经顾霆晅这一震慑,店老板乖乖的卖给了两人,一人一匹五岁驹。
一匹是枣红白蹄马,七十两银子;一匹是棕黑马,六十五两银子。
店老板老老实实地领着两人到了柜台前,拿出盖着淅川衙门章的卖马契约。
交钱画押,牵着马离开了马市。
离马市有一段距离了,黎洛棠松开捂住口鼻的手,大吸了两口气,刚才马市,差点被憋死了。
“对了,你怎么会相马?”黎洛棠好奇地问道。
“以前在姑父军中,我养过马。”顾霆晅淡笑道。
两人说着,走进了卖马配饰的店子。
各自依照各自的喜好,挑好了马鞍,按放在马背上,马蹬的高度也调整好。
“去酒楼吃了午饭,才回去收拾吧。”顾霆晅建议道。
这几日,黎洛棠为了照顾他,都没怎么好好吃饭,看着都瘦了。
“其实也没什么可收拾的。”黎洛棠笑,“不过得回去,跟婆婆道个别。”
两人走到一家酒楼外,把马交给伙计,他们上了二楼。
伙计向两人推荐,“小店今天有新鲜的青蟹。”
“那来个葱油青蟹。”黎洛棠立刻道。
两人点了三道菜,一个汤,没要酒,要了一壶猕猴桃汁。
黎洛棠笑着告诉顾霆晅,“我是为了吃西峡的猕猴桃,才从郑州过来的。”
“西峡的猕猴桃,前朝差点被当成贡品。”顾霆晅笑道。
“那为什么没成呢?”黎洛棠好奇地问道。
“哀帝的宠妃属猴,怕吃了这桃儿,变成猕猴。”
黎洛棠瞠目,“这理由真是太强大了。”
要照这位宠妃的逻辑,属猪的不能吃猪肉,属兔的不能吃兔肉。
她是属羊的,那是不是就不能吃羊肉了?
可是羊肉的味道那么好吃,不吃怎么可以!
说笑间,菜上桌了。
青蟹被剁成了几块,蟹块沾上淀粉,用油炸过,呈现红色。
厨子的厨艺不错,青蟹没有泥腥味,黎洛棠觉得蟹中最美味的不是蟹肉,而是蟹黄,只可惜蟹黄的量不多。

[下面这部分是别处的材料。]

(** ** [log_activity] *)

Lemma log_activity_never_raises message : never_raises (log_activity message).
Proof.
  unfold log_activity.
  apply never_raises_bind; [apply never_raises_gets | intros ts].
  apply never_raises_bind; [apply never_raises_modify | intros _].
  apply never_raises_try. intros _. apply never_raises_ret.
Qed.

Lemma keeps_log_activity I message :
  log_stable I -> keeps I (log_activity message).
Proof.
  intros (Hf & Ho & Hl) s Hs.
  unfold log_activity, try_except, bind, gets, print, modify, sqlite3_connect,
    cursor_insert_log, conn_commit, fails, ret, raise, bind.
  simpl.
  destruct (hd false (faults s)); simpl; [now apply Hf, Ho|].
  destruct (hd false (tail (faults s))); simpl; [now apply Hf, Hf, Ho|].
  destruct (hd false (tail (tail (faults s)))); simpl; [now apply Hf, Hf, Hf, Ho|].
  unfold apply_pending; simpl.
  apply (Hl (set_faults (tail (tail (tail (faults s))))
               (set_faults (tail (tail (faults s)))
                  (set_faults (tail (faults s))
                     (set_stdout (stdout s ++ [_]) s))))).
  now apply Hf, Hf, Hf, Ho.
Qed.

Lemma log_activity_run message s :
  log_activity message s = (fst (log_activity message s), Ok tt).
Proof.
  destruct (never_raises_run _ s (log_activity_never_raises message)) as [[] H].
  exact H.
Qed.

(** After logging, the line is the last one printed. *)
Lemma log_activity_prints message s :
  stdout (fst (log_activity message s))
  = stdout s ++ ["[" +:+ strftime_iso (now s) +:+ "] " +:+ message].
Proof.
  unfold log_activity, try_except, bind, gets, print, modify, sqlite3_connect,
    cursor_insert_log, conn_commit, fails, ret, raise, bind.
  simpl.
  destruct (hd false (faults s)); simpl; [reflexivity|].
  destruct (hd false (tail (faults s))); simpl; [reflexivity|].
  destruct (hd false (tail (tail (faults s)))); simpl; reflexivity.
Qed.

(** ** What the read-only methods and the exports leave alone *)

Section EnvFrame.

Variable I : State -> Prop.
Hypothesis I_env : env_stable I.

Let I_log : log_stable I := proj1 I_env.

Lemma keeps_connect : keeps I sqlite3_connect.
Proof.
  unfold sqlite3_connect. apply keeps_bind.
  - apply keeps_fails, I_log.
  - intros b. apply keeps_if; [apply keeps_raise | apply keeps_ret].
Qed.

Lemma keeps_execute {A} conn (q : State -> A) : keeps I (cursor_execute conn q).
Proof.
  unfold cursor_execute. apply keeps_if; [apply keeps_raise|].
  apply keeps_bind; [apply keeps_fails, I_log | intros b].
  apply keeps_if; [apply keeps_raise | apply keeps_gets].
Qed.

Lemma keeps_open_w filename : keeps I (open_w filename).
Proof.
  unfold open_w. apply keeps_bind; [apply keeps_fails, I_log | intros b].
  apply keeps_if; [apply keeps_raise|].
  apply keeps_modify. intros s Hs. now apply (proj2 I_env).
Qed.

Lemma keeps_writerow filename row : keeps I (writerow filename row).
Proof. apply keeps_modify. intros s Hs. now apply (proj2 I_env). Qed.

Lemma keeps_copy2 src dst : keeps I (copy2 src dst).
Proof.
  unfold copy2. apply keeps_bind; [apply keeps_fails, I_log | intros b].
  apply keeps_if; [apply keeps_raise|].
  apply keeps_bind; [apply keeps_gets | intros [rows|]].
  - apply keeps_modify. intros s Hs. now apply (proj2 I_env).
  - apply keeps_raise.
Qed.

“蟹黄包子,也挺好吃的。”黎洛棠边用小勺剔着蟹肉,边说道。
“明天早上我们去吃蟹黄包子。”顾霆晅笑道。
“好。”黎洛棠眉眼弯弯笑道。
吃过午饭,两人又在街上买了些干粮,一人又买了两套换洗的衣物。
在街上吃过晚饭后,他们没有回租赁的小屋,而是找了间客栈住。
顾霆晅不愿黎洛棠再睡在凳子架起的床板上,而且,黎洛棠也想好好的泡一个澡。
这一夜,两人都洗了一个痛快澡,换上干净的衣裳,舒舒服服的睡了一觉。
第二天,两人去小屋那边,跟老妇人道别。
“婆婆,我们要走了。钥匙还给你,谢谢你这几日来的照顾。”黎洛棠笑道。
“说好了一个月的,这租金不能退的啊。”老妇人捂住怀里的钱袋子。
“租金不用退,屋里的东西,我们也不要了,都送给你。”黎洛棠大方地道。